Background: Neuroendocrine tumors are rare, but when coexisting with Multiple Endocrine Neoplasia Type 1 Syndrome in the same patient, the literature shows 80 to 100% association. Represents an autosomal dominant disorder due to mutations in tumor suppressor gene MEN1 and it's defined as the development of two or more tumors from the main three endocrine sites: the parathyroid glands, the pancreatic islet and the Pituitary gland. We present a case of a patient with a compatible family history and classic imaging findings for MEN1 Syndrome. Case report: Male, 28 years old patient genetically diagnosed with the MEN 1 Syndrome who presented to our image service for abdominal tumors' screening. Submitted through multiples imaging exams such as CT, MRI, PET/CT to follow up the diagnosis, in which was found a pancreatic mass measuring over 3 cm, with another 3 little pancreatic lesions as well.
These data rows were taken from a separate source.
(** A post whose window runs backwards, from 22 March to 1 March: it is
    extracted and stored as it stands. *)
Lemma extraction_start_end_witness :
  let body := py "代理人 2024/3/22 10:00:00 ~ 2024/3/1 10:00:00" in
  let m := ([py "2024/3/22 10:00:00"; py "2024/3/1 10:00:00"], []) in
  let s := Sample.at_ 2024 3 22 10 0 0 in
  let e := Sample.at_ 2024 3 1 10 0 0 in
  let ev := Event (py "调频说明") s e [] in
  (parse_post_content Sample.E (Page (py "调频说明") body) Sample.w0 = (Some ev, Sample.w0) ∧
   _extract_event_time Sample.E body Sample.w0
   = (Ok (Some (start_time ev, end_time ev)), Sample.w0)) ∧
  (_extract_event_time Sample.E (py "代理人 限时调频") Sample.w0 = (Ok None, Sample.w0) ∧
   fst (parse_post_content Sample.E (Page (py "调频说明") (py "代理人 限时调频")) Sample.w0)
   = None) ∧
  (body ≠ [] ∧ _is_valid_post_content (py "调频说明") body = true ∧
   search TIME_PATTERN body = Some m ∧
   strptime (group m 1) = Ok s ∧ strptime (group m 2) = Ok e ∧
   or_else (_extract_agents_title body) (py "调频说明") = py "调频说明" ∧
   parse_post_content Sample.E (Page (py "调频说明") body) Sample.w0
   = (Some (Event (or_else (_extract_agents_title body) (py "调频说明")) s e []), Sample.w0)).
Proof.
  intros body m s e ev.
  assert (parse_post_content Sample.E (Page (py "调频说明") body) Sample.w0
          = (Some ev, Sample.w0)) as Hp by (vm_compute; reflexivity).
  assert (_extract_event_time Sample.E (py "代理人 限时调频") Sample.w0 = (Ok None, Sample.w0))
    as Hnone by (vm_compute; reflexivity).
  assert (body ≠ []) as Hne by (vm_compute; intros H; discriminate H).
  assert (_is_valid_post_content (py "调频说明") body = true) as Hgate
    by (vm_compute; reflexivity).
  assert (search TIME_PATTERN body = Some m) as Hm by (vm_compute; reflexivity).
  assert (strptime (group m 1) = Ok s) as Hs by (vm_compute; reflexivity).
  assert (strptime (group m 2) = Ok e) as He by (vm_compute; reflexivity).
  split_and!.
  - exact Hp.
  - exact (proj1 (extraction_start_end Sample.E (py "调频说明") body Sample.w0) ev _ Hp).
  - exact Hnone.
  - exact (proj1 (proj2 (extraction_start_end Sample.E (py "调频说明") (py "代理人 限时调频")
                           Sample.w0)) _ _ Hnone (or_introl eq_refl)).
  - exact Hne.
  - exact Hgate.
  - exact Hm.
  - exact Hs.
  - exact He.
  - vm_compute. reflexivity.
  - exact (proj2 (proj2 (extraction_start_end Sample.E (py "调频说明") body Sample.w0))
             m s e Hne Hgate Hm Hs He).
Defined.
The patient received indication to surgery, with further anatomopathological and immunohistochemistry studies confirming the well- differentiated neuroendocrine tumor. Conclusion: Due to the wide range of malignant potential, it's recommended annual screening, as minimum, with biochemical and image techniques. Surgery is the only treatment capable of tumor's eradication, which consists on a pancreatectomy (lesions sized more than 1-2 cm).